Neptune's weather - planet may have increasing atmospheric outbursts - Brief Article

Science News, Oct 24, 1992

A new analysis of old data suggests that Neptune periodically develops an atmospheric burp - a localized outburst similar to Saturn's white spot (SN: 11/23/91, p.332).

In examining images of Neptune taken by the Voyager 2 spacecraft and measurements of the planet's luminosity recorded by an Earthbased telescope, MIT astronomer Heidi B. Hammel and G. Wesley Lockwood of Lowell Observatory in Flagstaff, Ariz., realized they were tracking a bright, expanding blob high in the planet's atmosphere.

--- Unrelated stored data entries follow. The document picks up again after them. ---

(** * SCION logging utilities ([lib/log.py])

    A shallow embedding of [lib/log.py] and of the part of the Python
    standard library it drives ([logging], [logging.handlers],
    [traceback]), followed by the properties of the three entry points of
    the module: the handler class [_LoggingErrorHandler] with its
    [handleError], [init_logging] and [log_exception].

    Layout:
    - [Text]      : strings and [str.split];
    - [Py]        : exceptions, results, the state-and-error monad;
    - [Platform]  : what is left to the interpreter;
    - [Traceback] : [traceback.format_exc];
    - [Logging], [Handlers], [Root] : the standard library's logging
      machinery, with [handleError] of [lib/log.py] between the first two
      (the handlers dispatch to it);
    - [init_logging] and [log_exception] of [lib/log.py];
    - [Sample]    : an interpreter and a process to run the program on;
    - the vocabulary of the statements, the lemmas, the claims.

    Modelling conventions.  A Python [str] is a [string]; a file holds the
    characters written to it (one character is counted as one byte).  The
    file system and the streams never fail: the only errors are those that
    Python code raises (formatting errors, [TypeError]s, the bare [raise]);
    in particular opening a log file always succeeds.  Keyword arguments
    are bound where [Logger._log] is called: a keyword named like a
    parameter of [Logger.log] itself ([self], [level], [msg]), which Python
    refuses at the call whatever the level, is outside the model.
    Every exception of the model derives from [Exception].  The program is
    sequential: locks are not modelled, and the current thread only
    contributes its name to the records. *)

From Stdlib Require Import ZArith String Ascii List Lia.
From stdpp Require Import base option list strings pretty gmap.

(** ** Text *)

Module Text.

(** The newline character and the one-character string ["\n"]. *)
Definition NL : ascii := "010"%char.
Definition nl : string := String NL "".

(** [s.split(sep)] for a one-character separator: the pieces between the
    separators, in order; never the empty list. *)
Fixpoint split_on (sep : ascii) (s : string) : list string :=
  match s with
  | "" => [""]
  | String c s' =>
      if Ascii.eqb c sep then "" :: split_on sep s'
      else match split_on sep s' with
           | [] => [String c ""]
           | w :: ws => String c w :: ws
           end
  end.

(** [s.split("\n")]. *)
Definition split_nl (s : string) : list string := split_on NL s.

(** [c in s] for a character. *)
Fixpoint has_char (c : ascii) (s : string) : bool :=
  match s with
  | "" => false
  | String a s' => Ascii.eqb a c || has_char c s'
  end.

(** [s.count("\n")]. *)
Fixpoint count_nl (s : string) : nat :=
  match s with
  | "" => 0
  | String a s' => (if Ascii.eqb a NL then 1 else 0) + count_nl s'
  end.

(** ["".join(l)]. *)
Definition join (l : list string) : string := fold_right String.append "" l.

(** [s.find(sub) >= 0]. *)
Definition contains (sub s : string) : bool :=
  match String.index 0 sub s with Some _ => true | None => false end.

End Text.

Import Text.

(** ** Python values, exceptions and the monad of statements *)

Module Py.

(** An exception as the program sees it: the name of its class as a
    traceback prints it and [str(value)].  Every exception of the model is
    an instance of [Exception]. *)
Record Exn := mkExn { exn_type : string; exn_value : string }.

#[global] Instance Exn_eq_dec : EqDecision Exn.
Proof. solve_decision. Defined.

Definition TypeError (v : string) : Exn := mkExn "TypeError" v.
Definition ValueError (v : string) : Exn := mkExn "ValueError" v.
Definition KeyError (v : string) : Exn := mkExn "KeyError" v.
Definition AttributeError (v : string) : Exn := mkExn "AttributeError" v.
Definition RuntimeError (v : string) : Exn := mkExn "RuntimeError" v.
(** * camerashuttercount: the PTP client of [src/camera.ts]

    A shallow embedding of the protocol client (container framing, session
    life cycle, device-info and Canon event decoding, vendor cascade and the
    orchestrating query) together with the properties its specification
    states about it.

    Conventions.
    - A JavaScript number that holds an integer is a [Z]; a [DataView] is the
      list of its bytes; a JavaScript string is the list of its UTF-16 code
      units.
    - An operation that can throw returns a [Result]; asynchronous methods of
      [PtpDevice] live in the monad [M], which threads the object's fields and
      the history of WebUSB calls and reads the device's answers from an
      oracle [Env].
    - [console.log], [console.warn] and the [setTimeout] pauses have no effect
      on the values computed and are left out. *)

From Stdlib Require Import ZArith List Lia Bool.
From Stdlib Require Import Strings.Byte Strings.Ascii Strings.String.
Import ListNotations.
Open Scope Z_scope.

(* ================================================================== *)
(** ** Errors and results *)

Inductive Error : Type :=
| DOMException                                   (* a WebUSB promise rejected *)
| RangeError                                     (* DataView / TypedArray bounds *)
| Err_WebUSBNotSupported
| Err_NoPtpInterface
| Err_BulkEndpointsNotFound
| Err_InvalidResponsePacket
| Err_InvalidDataPacketHeader (len : option Z)
| Err_ExpectedDataPacket (type : Z)
| Err_GetDeviceInfoFailed (respCode : Z)
| Err_GetDeviceInfoNotOK
| Err_OpenSessionFailedAfterRetry (respCode : Z)
| Err_OpenSessionFailed (respCode : Z).

Inductive Result (A : Type) : Type :=
| Ok (a : A)
| Throw (err : Error).
Arguments Ok {A} a.
Arguments Throw {A} err.

Definition rbind {A B} (r : Result A) (k : A -> Result B) : Result B :=
  match r with
  | Ok a => k a
  | Throw err => Throw err
  end.

Declare Scope result_scope.
Delimit Scope result_scope with result.
Notation "x <-? r ; k" := (rbind r (fun x => k))
  (at level 61, r at next level, right associativity) : result_scope.

(* ================================================================== *)
(** ** Constants (lines 20-53) *)

Definition PTP_USB_CLASS : Z := 6.
Definition PTP_HEADER_SIZE : Z := 12.

Definition PTP_OC_GetDeviceInfo : Z := 0x1001.
Definition PTP_OC_OpenSession : Z := 0x1002.
Definition PTP_OC_CloseSession : Z := 0x1003.
Definition PTP_OC_GetDevicePropValue : Z := 0x1015.

Definition PTP_RC_OK : Z := 0x2001.

Definition PTP_USB_CONTAINER_COMMAND : Z := 0x0001.
Definition PTP_USB_CONTAINER_DATA : Z := 0x0002.
Definition PTP_USB_CONTAINER_RESPONSE : Z := 0x0003.

Definition PTP_VENDOR_CANON : Z := 0x0000000b.
Definition PTP_VENDOR_FUJI : Z := 0x0000000e.

Definition PTP_DPC_CANON_EOS_ShutterCounter : Z := 0xd1ac.
Definition PTP_DPC_CANON_EOS_ShutterReleaseCounter : Z := 0xd167.
Definition PTP_DPC_FUJI_TotalShotCount : Z := 0xd310.

Definition PTP_OC_CANON_EOS_SetRemoteMode : Z := 0x9114.
Definition PTP_OC_CANON_EOS_SetEventMode : Z := 0x9115.
Definition PTP_OC_CANON_EOS_GetEvent : Z := 0x9116.
Definition PTP_OC_CANON_EOS_PCHDDCapacity : Z := 0x911a.
Definition PTP_OC_CANON_EOS_SetRequestOLCInfoGroup : Z := 0x913d.
Definition PTP_OC_CANON_EOS_RequestDevicePropValue : Z := 0x9127.
Definition PTP_EC_CANON_EOS_PropValueChanged : Z := 0xc189.
Definition PTP_RC_SessionAlreadyOpened : Z := 0x201e.

(** [CAPTURED_PROP_CHANGES.has] *)
Definition CAPTURED_PROP_CHANGES_has (propCode : Z) : bool :=
  (propCode =? PTP_DPC_CANON_EOS_ShutterCounter)
  || (propCode =? PTP_DPC_CANON_EOS_ShutterReleaseCounter).

(* ================================================================== *)
(** ** DataView *)

Definition DataView : Type := list byte.

Definition byteLength (view : DataView) : Z := Z.of_nat (List.length view).

(** The byte at index [i], as a number; 0 outside the view (the guarded
    readers below never look there). *)
Definition byteAt (view : DataView) (i : Z) : Z :=
  Z.of_N (Byte.to_N (nth (Z.to_nat i) view x00)).

Definition inRange (view : DataView) (offset size : Z) : bool :=
  (0 <=? offset) && (offset + size <=? byteLength view).

Definition getUint8 (view : DataView) (offset : Z) : Result Z :=
  if inRange view offset 1 then Ok (byteAt view offset) else Throw RangeError.

(** [getUint16(offset, true)]: little-endian. *)
Definition getUint16 (view : DataView) (offset : Z) : Result Z :=
  if inRange view offset 2
  then Ok (byteAt view offset + 256 * byteAt view (offset + 1))
  else Throw RangeError.

(** [getUint32(offset, true)]: little-endian. *)
Definition getUint32 (view : DataView) (offset : Z) : Result Z :=
  if inRange view offset 4
  then Ok (byteAt view offset
           + 256 * byteAt view (offset + 1)
           + 65536 * byteAt view (offset + 2)
           + 16777216 * byteAt view (offset + 3))
  else Throw RangeError.

(** The byte holding [z mod 256]. *)
Definition byte_of_Z (z : Z) : byte :=
  match Byte.of_N (Z.to_N (z mod 256)) with
  | Some b => b
  | None => x00
  end.

(** What [setUint16(_, v, true)] writes. *)
Definition le16 (v : Z) : list byte :=
  [byte_of_Z v; byte_of_Z (v / 256)].

(** What [setUint32(_, v, true)] writes: [v] modulo 2^32, low byte first. *)
Definition le32 (v : Z) : list byte :=
  [byte_of_Z v; byte_of_Z (v / 256); byte_of_Z (v / 65536);
   byte_of_Z (v / 16777216)].

(** [Uint8Array.prototype.set(src, offset)] on a buffer of fixed length. *)
Definition typedArraySet (buf src : list byte) (offset : Z) : Result (list byte) :=
  if (0 <=? offset) && (offset + byteLength src <=? byteLength buf)
  then Ok (firstn (Z.to_nat offset) buf ++ src
           ++ skipn (Z.to_nat offset + List.length src) buf)
  else Throw RangeError.

(* ================================================================== *)
(** ** Packet codec *)

(** [encodePacket] (lines 131-150); the transaction id is the field of the
    object, passed here explicitly. *)
Definition encodePacket (transactionId type code : Z) (params : list Z)
  : list byte :=
  let length := PTP_HEADER_SIZE + Z.of_nat (List.length params) * 4 in
  le32 length ++ le16 type ++ le16 code ++ le32 transactionId
  ++ flat_map le32 params.

(** JavaScript strings: sequences of UTF-16 code units. *)
Definition jsstring : Type := list Z.

Definition js (s : string) : jsstring :=
  map (fun c => Z.of_N (N_of_ascii c)) (list_ascii_of_string s).

Record PtpString : Type := mkPtpString { text : jsstring; newOffset : Z }.

Section ParseLoops.
Local Open Scope result_scope.

(** The [for] loop of [parsePtpString] (lines 254-258): [n] iterations are
    left, [i] is the loop counter. *)
Fixpoint parsePtpString_loop (view : DataView) (offset : Z) (n : nat) (i : Z)
  (str : jsstring) : Result jsstring :=
  match n with
  | O => Ok str
  | S n' =>
      if offset + 1 + i * 2 + 2 >? byteLength view then Ok str
      else
        charCode <-? getUint16 view (offset + 1 + i * 2);
        parsePtpString_loop view offset n' (i + 1)
          (if charCode =? 0 then str else str ++ [charCode])
  end.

For example, they found that the typical daily variation in Neptune's visible-light intensity doubled in 1986. By 1987, the planet's infrared luminosity had increased five-fold. And in 1988, although the overall variation in Neptune's brightness declined, the side of the planet opposite the luminous blob increased in brightness, indicating that the atmospheric outburst had spread in a belt around the planet, a movement akin to that of Saturn's white spot.

Hammel notes that Neptune experienced a similar burp in the infrared in the mid-1970s, and she now plans to track the evolution of the next outburst. She reported the work last week at the astronomy meeting in Munich.